Trois circuits incontournables pour découvrir les fresques murales de Bilbao               

 1. Deusto – Zorrozaurre – Olabeaga. Ambiance portuaire et œuvres de grand format intégrées au paysage industriel.       

 2. Casco Viejo – Ensanche. Pochoirs sur volets, passages  avec des typographies et des fresques au design moderne.               

 3. Santutxu – San Francisco – Recalde. Couleurs communautaires,  récits sociaux intenses et places avec des points de vue photographiques. 

Art urbain dans les quartiers de Bilbao : couleur, avant-garde et récit

Monter vers Santutxu, Begoña ou San Francisco, c’est s’immerger dans la facette la plus vivante, communautaire et parfois transgressive de l’art urbain à Bilbao. Un parcours dans ces quartiers impose des arrêts incontournables devant des œuvres internationales de premier plan, comme le collage « Futurismo Primitivo » (Futurisme primitif) de Sixe Paredes ou « El fin justificado » (La fin justifiée) d’Aryz à Bilbao La Vieja. Le parcours s’enrichit de la force émotionnelle de l’intervention de SUSO33 dans la rue Concepción ou de la mosaïque vibrante de la Plaza Kirikiño à Iralabarri, des espaces où la rue devient un lieu de rencontre et de réflexion.

L’art dans les quartiers de Bilbao sert de pont pour le dialogue interculturel ; les façades ne se contentent pas de décorer, elles revendiquent les racines, la lutte sociale et les espoirs du quartier.

Ce phénomène doit en grande partie à l’élan donné par des festivals tels que le Bilbao Margo Festival et à l’implication de créateurs locaux et internationaux qui ont réinventé le paysage de la Biscaye. Des artistes tels que J. Maier, avec son mysticisme introspectif, ou Marta Mena et ses imposantes figures du quotidien, partagent la vedette avec des figures de proue telles qu’Okuda San Miguel, auteur de l’explosive et géométrique « Cara de la Cultura » (Le visage de la culture) à Abando. La fusion des styles se respire également dans des œuvres collectives telles que « La Flor de la Vida » (La Fleur de la Vie) à Recalde, symbole du renouveau printanier, ou dans les œuvres de fantaisie naturelle créées par Dulk, auteur du célèbre « Unicornio de Santutxu » (L’Unicorne de Santutxu) qui invite à la rêverie entre les immeubles.
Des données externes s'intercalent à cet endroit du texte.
Lemma Txn_Get_answers t property vt :
  reads_ok events t -> t_terminal t = false -> reads_from events db (t_snapshot t) ->
  property_typed property vt ->
  answers_as events (Txn_Get db property vt) t
    (fun seq => _ ← CheckDatabaseOpen db; get_at events property vt seq).
Proof.
  intros Hok Hact Hfrom Ht. unfold Txn_Get.
  apply (answers_bind _ _ _ _ _ (fun _ => get_at events property vt)); [by apply enter_answers|].
  intros reads [] Hok' _. unfold get_at.
  eapply answers_ext; [eapply (answers_bind _ _ _ _ _ (fun event seq =>
    Ok (e ← event;
        if bool_decide (ref_family property = kEdgeProperty)
           && negb (edge_visible events seq (edge_of_ref property) vt)
        then None else event_value e))); [by apply tracked_read_answers|]|].
  - intros reads2 [e|] Hok2 Ha; [|eapply answers_ext; [by apply answers_ret|done]].
    case_bool_decide as Hf; [|eapply answers_ext; [by apply answers_ret|done]].
    destruct (FactRef_Validate property) eqn:Hv; [|done].
    apply FactRef_Validate_OK in Hv as (_ & Hnz & _).
    destruct Ht as [(? & ? & ? & ?) ?].
    eapply answers_ext; [eapply (answers_bind _ _ _ _ _ (fun (visible : bool) _ =>
      Ok (if visible then event_value e else None))); [by apply EdgeVisible_answers|]|].
    + intros reads3 visible Hok3 _. by apply answers_ret.
    + intros seq.
      assert (FactRef_Validate (EntityFact_Edge (edge_of_ref property)) = StatusOK) as ->.
      { by apply FactRef_Validate_OK. }
      cbn. by destruct (edge_visible _ _ _ _).
  - intros seq. by destruct (check _).
Qed.

End reads.

(** ** Runs *)

Lemma stages_call {A} (m : Txn A) Q events t r t' :
  stages m Q -> txn_ok events t -> m t = (r, t') -> txn_ok events t' /\ continues t t'.
Proof.
  intros Hm [Hs [Hr Hd] Ha] E. destruct (Hm _ _ _ Hs E) as [[Hs' (E1 & E2 & E3 & E4 & E5)] _].
  split.
  - constructor; [done| |congruence]. by constructor; rewrite E4; [rewrite E2|].
  - unfold continues. rewrite E4. by split_and!.
Qed.

Lemma answers_call {A} events (m : Txn A) t spec r t' :
  answers_as events m t spec -> txn_ok events t -> m t = (r, t') ->
  (txn_ok events t' /\ continues t t') /\
  r = spec (snapshot_commit_seq (t_snapshot t)) /\
  (t_isolation t = kStrict -> forall visible,
     Forall (read_stable events (snapshot_commit_seq (t_snapshot t)) visible) (t_strict_reads t') ->
     r = spec visible).
Proof.
  intros (reads & E & Hok & Hsub & Hst) [Hs Hr Ha] E'. rewrite E in E'. injection E' as <- <-.
  split; [split; [|done]; constructor; [|done..]|].
  - destruct Hs. by constructor.
  - split; [done|]. intros Hi visible Hv. symmetry. by apply Hst.
Qed.

Lemma run_call_OK events db c t a t' :
  identities_inv events -> txn_ok events t -> reads_from events db (t_snapshot t) ->
  call_typed db c -> run_call db c t = (a, t') ->
  (txn_ok events t' /\ continues t t') /\
  (t_isolation t = kStrict -> forall visible a',
     Forall (read_stable events (snapshot_commit_seq (t_snapshot t)) visible) (t_strict_reads t') ->
     strict_answer events db c visible = Some a' -> a = a').
Proof.
  intros Hinv Hok Hfrom Ht Hrun. pose proof Hok as [_ Hr Ha].
  destruct c; cbn [run_call call_typed] in Hrun, Ht;
    try match type of Hrun with prod_map _ _ (?m t) = _ =>
      destruct (m t) as [r t1] eqn:E end;
    cbn [prod_map fst snd] in Hrun; injection Hrun as <- <-.
  - destruct Ht as [Ht He].
    pose proof (answers_call _ _ _ _ _ _ (Txn_Exists_answers Hinv _ _ _ Hr Ha Hfrom Ht He) Hok E)
      as (? & _ & H). split; [done|]. intros Hs visible a' Hv [= <-]. f_equal. by apply H.
  - pose proof (answers_call _ _ _ _ _ _ (Txn_Get_answers Hinv _ _ _ Hr Ha Hfrom Ht) Hok E)
      as (? & _ & H). split; [done|]. intros Hs visible a' Hv [= <-]. f_equal. by apply H.
  - split; [|done]. by split.
  - destruct Ht. split; [|done]. eapply stages_call; [by apply Txn_Assert_stages|done..].
  - destruct Ht. split; [|done]. eapply stages_call; [by apply Txn_AssertEdge_stages|done..].
  - destruct Ht. split; [|done]. eapply stages_call; [by apply Txn_Retract_stages|done..].
  - destruct Ht as (? & ? & ?). split; [|done]. eapply stages_call; [by apply Txn_Set_stages|done..].
  - destruct Ht. split; [|done]. eapply stages_call; [by apply Txn_Unset_stages|done..].
Qed.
Les fresques murales de l’Athletic Club : le football comme art du terroir

Il est impossible de comprendre la culture de la Biscaye sans l’ombre allongée de l’Athletic Club, un sentiment qui imprègne naturellement les fresques murales de Bilbao et de ses environs. Les murs font office d’autels laïques rendant hommage aux légendes et à la mythologie même du club, un ancrage historique que les passionnés de football peuvent également explorer en profondeur en visitant les expositions de l’AC Museoa

Dans la région métropolitaine, la fresque émouvante de l’Athletic à Lamiako, un site historique incontournable, se distingue particulièrement. C’est précisément sur les anciens terrains marécageux de Lamiako, où se trouvait à l’origine un hippodrome, que le club rouge et blanc a forgé ses premiers exploits footballistiques avant la construction de l’emblématique « Cathédrale ».
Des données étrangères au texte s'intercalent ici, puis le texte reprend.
Definition MatchesFactScanSpec (spec : FactScanSpec) (e : FactEvent) : bool :=
  negb (opt_test (scan_entity_id_min spec) (fun m => ref_entity_id (event_ref e) <? m)
        || opt_test (scan_entity_id_max spec) (fun m => m <? ref_entity_id (event_ref e))
        || opt_test (event_valid_from_min spec) (fun m => event_valid_from e <? m)
        || opt_test (event_valid_from_max spec) (fun m => m <? event_valid_from e)
        || opt_test (event_commit_seq_min spec) (fun m => event_commit_seq e <? m)
        || opt_test (event_commit_seq_max spec) (fun m => m <? event_commit_seq e)).

Section scans.

Context {St : Type} (visitor : Visitor St (list FactEvent)) (spec : FactScanSpec).

(** The events that wait, with the state of the visitor. *)
Definition FlushFactEventBatch (pending : St * list FactEvent)
  : (St * list FactEvent) * Status :=
  let '(state, events) := pending in
  if bool_decide (events = []) then (pending, StatusOK)
  else let '(state, status) := visitor state events in ((state, []), status).

Definition push_event (pending : St * list FactEvent) (e : FactEvent)
  : (St * list FactEvent) * Status :=
  let '(state, events) := pending in
  let events := events ++ [e] in
  if Z.of_nat (length events) <? scan_batch_row_limit spec then ((state, events), StatusOK)
  else FlushFactEventBatch (state, events).

Definition scan_spec_bounds : FactScanBounds :=
  mkFactScanBounds (scan_entity_id_min spec) (scan_entity_id_max spec).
Inaugurée à l’occasion de l’anniversaire du club sur le terrain de futsal local, cette grande fresque représente les pionniers du ballon rond vêtus de la tenue historique bleu et blanc des débuts, flanqués de panneaux explicatifs qui mettent en lumière le lien indissoluble entre Lamiako et la naissance du football basque. Ce respect pour l’héritage est complété par des témoignages de l’histoire contemporaine du club, comme la célèbre fresque des frères Williams et Muniain, à laquelle se sont ajoutés d’autres grands joueurs de l’Athletic Club, située dans le quartier voisin de Lutxana. L’œuvre, réalisée par l’artiste Carlos López (Kicking Art) pour commémorer le vingt-cinquième titre de Coupe, est devenue un véritable baromètre social et un lieu de pèlerinage incontournable qui démontre que l’art de rue, en terre biscayenne, s’écrit avec la passion rouge et blanche.